Modeling chondrocyte/synoviocyte inflammation: a comparative approach to recombinant interleukin-10 treatment strategies and their functional differences.

Abstract

OBJECTIVE: To investigate the impact of recombinant equine IL‑10 (rIL-10) on inflammatory and catabolic responses in stimulated equine chondrocytes and synoviocytes under different treatment timings. METHODS: Primary chondrocytes and synoviocytes were stimulated with IL‑1β and tumor necrosis factor-α (TNF‑α) and treated with rIL‑10 (10, 20, and 50 ng/mL) under 3 timing models, added 1 hour before stimulation (model 1), 1 hour after stimulation (model 2), or simultaneously with cytokines (model 3). Cultures were maintained for 48 hours. Gene expression was assessed by quantitative real-time PCR, cytokine secretion by multiplex assay, and prostaglandin-E2 by ELISA. RESULTS: rIL‑10 modulated inflammation and catabolic gene expression in a concentration‑ and timing‑dependent manner. In chondrocytes, treatment with 20 ng/mL rIL‑10 reduced IL‑1β, IL‑8, and a disintegrin and metalloproteinase with thrombospondin motifs (ADAMTS) expression, though 10 ng/mL was more effective in model 2. Treatment with 50 ng/mL rIL-10 increased IL‑6, and 20 ng/mL increased matrix metalloproteinase (MMP)-13. In synoviocytes, rIL‑10 broadly suppressed IL‑1β, IL‑8, MMP-13, and ADAMTS transcripts, though IL‑6 was variably upregulated. At the protein level, rIL‑10 decreased TNF‑α, IL‑6, and IL‑8 secretion in chondrocytes but paradoxically increased IL‑1β under some conditions.

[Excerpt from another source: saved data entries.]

(** * A coroutine that is closed while it closes another one *)

(** While coroutine 1 waits in [dill_cr_close] for coroutine 2 to stop, it is suspended
    without clauses; closing it then makes it ready, and the end of coroutine 2 fails the
    assertion of [dill_docancel] (in the other order, [dill_cr_close] fails its own). *)
Definition nested_prog (fn : list Z) : M unit :=
  if bool_decide (fn = [1]) then h ← dill_go [2] None (-1); _ ← hclose h; mret tt
  else _ ← dill_msleep (-1); mret tt.
Definition nested_main : M unit :=
  h ← dill_go [1] None (-1);
  _ ← dill_yield;
  _ ← hclose h;
  mret tt.
Lemma nested_close_crashes :
  sys_run (λ _ _ _ _, None) nested_prog 100 (mk_sys (nested_main (initial_world 16 10 0 [] ∅)) ∅) = SFail.
Proof. vm_compute. reflexivity. Qed.

(** * Concrete instances *)

Definition bundle_table : table vobj :=
  (t_ops (t_expand (λ _, true)) (λ _, true) obj_query false [Make (Some (VBundle 40))] (mk_table ∅ [] 0)).2.
Definition bundle_handles : dill_ctx_handle vobj :=
  match dill_ops (λ n, n <? 2 ^ 20) (λ _, true) obj_query (λ _, mret tt)
    [Make (Some (VBundle 40))] (mk_hst dill_ctx_handle_init false false E0) with
  | Some (_, s) => hctx s
  | None => dill_ctx_handle_init
  end.

Lemma bundle_handles_represent : represents obj_query bundle_handles bundle_table.
Proof.
  assert (Hleaf : ∀ (v : vobj) (s : hst vobj), ∃ e, (mret tt : HM vobj unit) s = Some (tt, set_err e s)).
  { intros v s. exists (herrno s). by destruct s. }
  assert (Hbound : ∀ n, (n <? 2 ^ 20) = true → n < 2 ^ 30 * SIZEOF_HANDLE).
  { unfold SIZEOF_HANDLE. intros n Hn. apply Z.ltb_lt in Hn. lia. }
  destruct (ops_refine (λ n, n <? 2 ^ 20) (λ _, true) obj_query (λ _, mret tt) Hleaf Hbound
    [Make (Some (VBundle 40))] (mk_hst dill_ctx_handle_init false false E0)
    (mk_table ∅ [] 0) (init_in_table _) ltac:(simpl; lia)) as (rs & s & E & _ & R & _).
  unfold bundle_handles. rewrite E. exact R.
Qed.

(** Coroutines 5, the main one, and 6, which is in bundle 40 of handle 0.  Coroutine [r]
    runs; the other one waits: 5 for the bundle, 6 for its timer. *)
Definition bundle_world (r : Z) : world :=
  mk_world E0 bundle_handles r [] [(50, 901)] 0
    (<[5 := mk_cr false 0 E0 (if r =? 5 then [] else [901; 900]) NULL false false false false None]>
      {[6 := mk_cr false 0 E0 (if r =? 6 then [] else [901]) 40 false false false false None]})
    (if r =? 5 then {[901 := mk_clause 6 1 TimerCancel]}
     else <[900 := mk_clause 5 0 NoCancel]> {[901 := mk_clause 5 1 TimerCancel]})
    {[40 := mk_bundle [6] (if r =? 5 then None else Some 900) false]}
    ∅ ∅ (mk_pollset ∅ 16 0xffffffff ∅) ∅ 1000 10 0 [].

Lemma bundle_world_running r : r = 5 ∨ r = 6 → running (bundle_world r).
Proof.
  intros Hr. split; [apply wf_b_sound; [by destruct Hr as [-> | ->]|]|destruct Hr as [-> | ->]; by eexists].
  exists bundle_table. split; [apply bundle_handles_represent|]. intros k h Hk. exfalso.
  assert (Hl : live bundle_table = {[0 := VBundle 40]}) by (vm_compute; reflexivity).
  rewrite Hl in Hk. by apply lookup_singleton_Some in Hk as [_ [=]].
Qed.

Lemma bundle_wait_joins_witness :
  ∃ w1 k, dill_bundle_wait 0 80 (bundle_world 5) = OWait w1 k ∧
    joining 40 (mk_bundle [6] None false) 80 (bundle_world 5) w1 ∧ joins 40 k.
Proof.
  apply (bundle_wait_joins (bundle_world 5) 0 40 (mk_bundle [6] None false) 80).
  - apply bundle_world_running. by left.
  - by eexists.
  - exists bundle_table. split; [apply bundle_handles_represent|]. split; [by vm_compute|done].
  - reflexivity.
Defined.

Lemma coroutine_end_witness :
  ∃ w' k, dill_epilogue (bundle_world 6) = OWait w' k ∧ wf w' ∧
    left_bundle 40 6 (mk_bundle [6] (Some 900) false) w' ∧ made_ready 5 0 E0 (bundle_world 6) w'.
Proof.
  assert (Hs : suspended_clause (bundle_world 6) 900 5 0).
  { eexists _, _. do 5 (split; [reflexivity|]). apply list_elem_of_In. simpl. auto. }
  destruct (proj1 (coroutine_end (bundle_world 6) (mk_cr false 0 E0 [] 40 false false false false None)
    (bundle_world_running 6 ltac:(by right)) eq_refl) eq_refl eq_refl (mk_bundle [6] (Some 900) false) eq_refl)
    as (w' & k & E & H & Hb & _ & Hm).
  - intros c [= <-]. by exists 5, 0.
  - exists w', k. split; [exact E|]. split; [exact H|]. split; [exact Hb|]. exact (Hm 5 0 Hs).
Defined.

Lemma cr_close_cancels_witness :
  ∃ w' k, dill_cr_close 6 (bundle_world 5) = OWait w' k ∧ w_ready w' = [6] ∧ ¬ registered TimerCancel 901 w'.
Proof.
  destruct (proj2 (cr_close_cancels (bundle_world 5) 6 (mk_cr false 0 E0 [901] 40 false false false false None)
    (bundle_world_running 5 ltac:(by left)) ltac:(done) eq_refl) eq_refl eq_refl)
    as (w' & k & E & _ & _ & Hq & _ & Hr & _).
  exists w', k. split; [exact E|]. split; [exact Hq|]. intros Hreg%Hr. destruct Hreg as [_ Hn].
  apply Hn. left.
Defined.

In synoviocytes, cytokine secretion changes were less consistent, with modest TNF‑α reduction. rIL‑10 increased prostaglandin-E2 production in both cell types across all models. CONCLUSIONS: rIL‑10 modulates equine joint cell inflammation in a concentration‑, cell type‑, and timing‑dependent manner, emphasizing the importance of treatment design in preclinical testing. CLINICAL RELEVANCE: These data support optimizing IL‑10-based biologics and highlight considerations for in vitro screening of anti‑inflammatory treatments for equine osteoarthritis.